(Entries taken from a collection)
***

(** [str(v)], which is also what a replacement field without a format
    specification renders. *)
Definition py_str (v : pyval) : string :=
  match v with
  | PNone => "None"
  | PBool b => if b then "True" else "False"
  | PInt z => str_int z
  | PStr s => s
  | PList _ | PDict _ => repr E v
  end.

(** [open(path)] and reading the file. *)
Definition open_read (path : string) : M string := of_answer (fs_open E path).

Definition load_config (config_file : string) : M pyval :=
  try_except
    (f ← open_read config_file;
     of_answer (json_load E f))
    (fun e =>
       match exn_cls e with
       | FileNotFoundError =>
           Some (print ("Error: Config file '" +:+ config_file +:+ "' not found.");;
                 mret (PDict ∅))
       | JSONDecodeError =>
           Some (print ("Error: Invalid JSON format in config file '" +:+
                        config_file +:+ "'.");;
                 mret (PDict ∅))
       | _ => None
       end).

(** [wlan.isconnected()]: answered by position. *)
Definition wlan_isconnected : M bool :=
  fun w => (Return (link E (polls w)), w_polled w).

(** The [while not wlan.isconnected()] loop of [connect_to_wifi].  Every
    round that does not leave the loop sleeps one second, so the time
    left before [timeout_sec] is exceeded goes down. *)
Equations? wait_connected (timeout_sec start_time : Z) (w : world) :
    outcome bool * world
  by wf (Z.to_nat (timeout_sec + 1 - (now w - start_time))) lt :=
wait_connected timeout_sec start_time w with inspect (link E (polls w)) := {
  | exist _ true _ => (Return true, w_polled w)
  | exist _ false _ with inspect (timeout_sec <? now w - start_time) := {
    | exist _ true _ =>
        (Return false, w_emit (Print "Connection timed out.") (w_polled w))
    | exist _ false Hle =>
        wait_connected timeout_sec start_time (w_sleep 1 (w_polled w)) } }.
Proof. simpl. apply Z.ltb_ge in Hle. lia. Qed.

Definition connect_to_wifi (ssid key : pyval) (timeout_sec : Z) : M bool :=
  emit (WlanActive true);;
  connected ← wlan_isconnected;
  if negb connected then
    print "Connecting to network...";;
    emit (WlanConnect ssid key);;
    start_time ← time_time;
    wait_connected timeout_sec start_time
  else mret true.

(** [wlan.ifconfig()], rendered. *)
Definition wlan_ifconfig : M string := mret (ifconfig E).

Definition init_dht_sensor (pin : Z) : M DHT11 :=
  try_except
    (emit (SensorInit pin);;
     of_answer (dht_new E pin);;
     mret (Sensor pin))
    (fun e =>
       if is_ValueError (exn_cls e) then
         Some (raise (Exn ValueError ("Invalid pin number: " +:+ str_int pin)))
       else if is_OSError (exn_cls e) then
         Some (raise (Exn OSError "Error initializing DHT11 sensor"))
       else None).

(** The three driver calls of one sampling.  [sensor.measure()] opens
    the sampling; the two getters read what that sampling holds. *)
Definition sensor_measure (sensor : DHT11) : M unit :=
  fun w => of_answer (on_measure (dht E (samples w))) (w_sampled w).

Definition sensor_temperature (sensor : DHT11) : M float :=
  fun w => of_answer (on_temperature (dht E (Nat.pred (samples w)))) w.

Definition sensor_humidity (sensor : DHT11) : M float :=
  fun w => of_answer (on_humidity (dht E (Nat.pred (samples w)))) w.

Definition get_temperature_and_humidity (sensor : DHT11) :
    M (option float * option float) :=
  try_except
    (sensor_measure sensor;;
     temperature ← sensor_temperature sensor;
     sleep_for 1;;
     humidity ← sensor_humidity sensor;
     mret (Some temperature, Some humidity))
    (fun e =>
       if is_OSError (exn_cls e) then
         Some (print ("Error reading DHT11 sensor: " +:+ exn_msg e);;
               mret (None, None))
       else None).

Definition set_influxdb_headers (config : pyval) : outcome (gmap string string) :=
  influxdb_config ← py_get config "influxdb" (PDict ∅);
  token ← py_get influxdb_config "token" PNone;
  mret (<["Authorization" := "Token " +:+ py_str token]>
        (<["Content-Type" := "text/plain; charset=utf-8"]>
        (<["Accept" := "application/json"]> ∅))).

Definition get_influxdb_url (config : pyval) : outcome string :=
  influxdb_config ← py_get config "influxdb" (PDict ∅);
  host ← py_get influxdb_config "host" (PStr "localhost");
  port ← py_get influxdb_config "port" (PInt 8086);
  bucket ← py_get influxdb_config "bucket" PNone;
  org ← py_get influxdb_config "org" PNone;
  mret (py_str host +:+ ":" +:+ py_str port +:+ "/api/v2/write?org=" +:+
        py_str org +:+ "&bucket=" +:+ py_str bucket +:+ "&precision=ns").

(** [requests.post(url, headers=headers, data=data)]: answered by
    position, with a response or with the exception the transport
    raises. *)
Definition requests_post (url : string) (headers : gmap string string)
    (data : string) : M response :=
  fun w => of_answer (http E (posts w)) (w_posted url headers data w).
(** * aws-cloudformation-github-deploy: the deployment helpers and field parsers

    A shallow embedding of [src/utils.ts] and [src/deploy.ts].

    - JavaScript strings are sequences of UTF-16 code units ([jsstring]).
    - [undefined] is [None]; a value of type [T | undefined] is an [option T].
    - A JavaScript [Map] is an insertion-ordered association list ([JsMap]).
    - An [async] function is a computation over the log of requests issued
      so far; it resolves with a value or rejects with an exception. *)

From Stdlib Require Import List NArith ZArith Bool Lia String Ascii.
From Stdlib Require Import Floats.SpecFloat.
Import ListNotations.

(* ================================================================= *)
(** ** JavaScript strings *)

Definition jsstring := list N.

(** ASCII literals of the source, as code units. *)
Definition js (s : string) : jsstring :=
  List.map N_of_ascii (list_ascii_of_string s).

Fixpoint str_eqb (a b : jsstring) : bool :=
  match a, b with
  | [], [] => true
  | x :: a', y :: b' => N.eqb x y && str_eqb a' b'
  | _, _ => false
  end.

(** [undefined] rendered by a template literal or by string concatenation. *)
Definition template (v : option jsstring) : jsstring :=
  match v with
  | Some s => s
  | None => js "undefined"
  end.

(** Truthiness of a [string | undefined]: [undefined] and the empty string
    are falsy. *)
Definition truthy (v : option jsstring) : bool :=
  match v with
  | Some (_ :: _) => true
  | _ => false
  end.

(** WhiteSpace and LineTerminator code units of ECMAScript, the set removed by
    [String.prototype.trim] and skipped by [parseInt]. *)
Definition isWhiteSpace (c : N) : bool :=
  match c with
  | 9 | 10 | 11 | 12 | 13 | 32 | 160 | 5760
  | 8192 | 8193 | 8194 | 8195 | 8196 | 8197 | 8198 | 8199 | 8200 | 8201 | 8202
  | 8232 | 8233 | 8239 | 8287 | 12288 | 65279 => true
  | _ => false
  end%N.

Fixpoint trimStart (s : jsstring) : jsstring :=
  match s with
  | [] => []
  | c :: s' => if isWhiteSpace c then trimStart s' else s
  end.

Definition trimEnd (s : jsstring) : jsstring := rev (trimStart (rev s)).

(** [s.trim()] *)
Definition trim (s : jsstring) : jsstring := trimEnd (trimStart s).

(** [s.split(sep)] for a separator of one code unit. The result is never
    empty: it is returned as its first piece and the remaining ones. *)
Fixpoint split (sep : N) (s : jsstring) : jsstring * list jsstring :=
  match s with
  | [] => ([], [])
  | c :: s' =>
      let (p, ps) := split sep s' in
      if N.eqb c sep then ([], p :: ps) else (c :: p, ps)
  end.

Definition pieces (r : jsstring * list jsstring) : list jsstring :=
  fst r :: snd r.

(** [[a, b, ...].join(sep)] on strings. *)
Fixpoint join (sep : jsstring) (l : list jsstring) : jsstring :=
  match l with
  | [] => []
  | [a] => a
  | a :: l' => a ++ sep ++ join sep l'
  end.

Fixpoint startsWith (p s : jsstring) : bool :=
  match p, s with
  | [], _ => true
  | a :: p', b :: s' => N.eqb a b && startsWith p' s'
  | _ :: _, [] => false
  end.

(** [s.includes(p)]; also [s.match(/p/)] being non-null for a pattern [p]
    made of literal characters only. *)
Fixpoint includes (s p : jsstring) : bool :=
  startsWith p s ||
  match s with
  | [] => false
  | _ :: s' => includes s' p
  end.

Definition comma : N := 44.
Definition equals : N := 61.

(* ================================================================= *)
(** ** The JavaScript [Map], keyed by strings *)

Module JsMap.
Section WithValues.
Variable V : Type.

Definition t := list (jsstring * V).

Definition empty : t := [].

(** [m.get(k)]: [None] when the key is not in the map. *)
Fixpoint get (k : jsstring) (m : t) : option V :=
match m with
| [] => None
| (k', v) :: m' => if str_eqb k k' then Some v else get k m'
end.

(** [m.set(k, v)]: an existing key keeps its place, a new one goes last. *)
Fixpoint set (k : jsstring) (v : V) (m : t) : t :=
match m with
| [] => [(k, v)]
| (k', v') :: m' =>
    if str_eqb k k' then (k, v) :: m' else (k', v') :: set k v m'
end.

(** [[...m.keys()]] *)
Definition keys (m : t) : list jsstring := List.map fst m.
End WithValues.

Arguments get {V} k m.
Arguments set {V} k v m.
Arguments keys {V} m.
End JsMap.

(* ================================================================= *)
(** ** src/utils.ts *)

(** *** parseInt *)

(** A JavaScript Number: an IEEE 754 double, as the Standard Library
    specifies them ([prec = 53], [emax = 1024]). *)
Definition Number := spec_float.
(** * GraphAr PySpark v2: schema models and the YAML bridge over Spark

    A shallow embedding of [graphar_pyspark/v2/models.py] and
    [graphar_pyspark/v2/helpers.py].

    - [models.py] declares three string-backed enumerations, three nested
      models (Property, PropertyGroup, AdjList) and three documents
      (VertexInfo, EdgeInfo, GraphInfo) that inherit [from_yaml] and
      [to_yaml] from YAMLSerializable.
    - [helpers.py] holds the two functions that do the work:
      [read_yaml_from_any] and [write_yaml_to_any].

    The libraries the code calls are modelled as follows.
    - Python built-ins ([str.split], [str.join], [tuple]) are functions on
      [string]; a character is one [ascii].
    - pydantic: field validation is written out per declared field type;
      the coercions the library applies to a value that does not already
      have the declared type are an interface ([Lax]).
    - PyYAML: the representer (which decides whether an object can be
      dumped at all) is written out; the text it emits and the loader are
      an interface ([Yaml]).  A reference implementation of both
      interfaces, for the block-style subset that the schema documents
      use, lets every example run.
    - Spark: a session is the file system it reads and writes, a finite
      map from locations to the lines stored there by the text data
      source. *)

From Stdlib Require Import ZArith Ascii String.
From stdpp Require Import base option list strings pretty gmap.

Local Open Scope Z_scope.

(** ** Python values *)

Module Py.

(** [sep.join(xs)]. *)
Definition join (sep : string) (xs : list string) : string :=
String.concat sep xs.

(** [s.split(sep)] for a separator of one character.  The result is never
  empty: [''.split(sep) = ['']], and a text ending with the separator
  yields a last element ['']. *)
Fixpoint split (sep : ascii) (s : string) : list string :=
match s with
| EmptyString => [EmptyString]
| String c s' =>
    if Ascii.eqb c sep then EmptyString :: split sep s'
    else match split sep s' with
         | [] => [String c EmptyString]
         | w :: ws => String c w :: ws
         end
end.

(** [tuple(s)] of a string: the tuple of its characters, each a string of
  length one. *)
Fixpoint tuple (s : string) : list string :=
match s with
| EmptyString => []
| String c s' => String c EmptyString :: tuple s'
end.

(** The one-element tuple [(s,)]. *)
Definition singleton (s : string) : list string := [s].

Definition newline : ascii := "010"%char.
Definition nl : string := String newline EmptyString.

End Py.

(** Exceptions that can leave the two helper functions. *)
Inductive exn : Set :=
  | AnalysisException   (* pyspark: path missing, text source misuse *)
  | ValueError          (* pyspark: empty data set, no such column in a row *)
  | Py4JJavaError       (* pyspark: a job fails while it runs *)
  | YAMLError           (* yaml: the text is not well-formed YAML *)
  | RepresenterError    (* yaml: safe_dump meets an object it cannot represent *)
  | ValidationError.    (* pydantic: the value does not fit the model *)

Inductive result (A : Type) : Type :=
  | Ok (a : A)
  | Raise (e : exn).
Arguments Ok {A} a.
Arguments Raise {A} e.

Global Instance result_ret : MRet result := @Ok.
Global Instance result_bind : MBind result := λ A B f r,
  match r with
  | Ok a => f a
  | Raise e => Raise e
  end.
Global Instance result_fmap : FMap result := λ A B f r,
  match r with
  | Ok a => Ok (f a)
  | Raise e => Raise e
  end.

(** An [option] read as a computation that raises [e] on [None]. *)
Definition or_raise {A} (e : exn) (o : option A) : result A :=
  match o with
  | Some a => Ok a
  | None => Raise e
  end.

(** [o] yields a value. *)
Definition has {A} (o : option A) : bool :=
  match o with
  | Some _ => true
  | None => false
  end.

(** ** Enumerations ([models.py], lines 31-57) *)

Inductive GarType : Set := BOOl | INT32 | INT64 | FLOAT | DOUBLE | STRING | LIST.
Inductive FileType : Set := CSV | PARQUET | ORC.
Inductive AdjListType : Set :=
  | UNORDERED_BY_SOURCE | UNORDERED_BY_DEST | ORDERED_BY_SOURCE | ORDERED_BY_DEST.

Definition GarType_value (g : GarType) : string :=
  match g with
  | BOOl => "bool"
  | INT32 => "int32"
  | INT64 => "int64"
  | FLOAT => "float"
  | DOUBLE => "double"
  | STRING => "string"
  | LIST => "list"
  end.

Definition FileType_value (f : FileType) : string :=
  match f with
  | CSV => "csv"
  | PARQUET => "parquet"
  | ORC => "orc"
  end.

Definition AdjListType_value (a : AdjListType) : string :=
  match a with
  | UNORDERED_BY_SOURCE => "unordered_by_source"
  | UNORDERED_BY_DEST => "unordered_by_dest"
  | ORDERED_BY_SOURCE => "ordered_by_source"
  | ORDERED_BY_DEST => "ordered_by_dest"
  end.

Definition GarType_members : list GarType :=
  [BOOl; INT32; INT64; FLOAT; DOUBLE; STRING; LIST].
Definition FileType_members : list FileType := [CSV; PARQUET; ORC].
Definition AdjListType_members : list AdjListType :=
  [UNORDERED_BY_SOURCE; UNORDERED_BY_DEST; ORDERED_BY_SOURCE; ORDERED_BY_DEST].

(** The closed sets of literals. *)
Definition GarType_literals : list string := GarType_value <$> GarType_members.
Definition FileType_literals : list string := FileType_value <$> FileType_members.
Definition AdjListType_literals : list string :=
  AdjListType_value <$> AdjListType_members.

***

▶ _Task_: Match on "ZArith" and report each line of the data above that has it.

▶ _Task answer_:
From Stdlib Require Import List NArith ZArith Bool Lia String Ascii.
From Stdlib Require Import ZArith Ascii String.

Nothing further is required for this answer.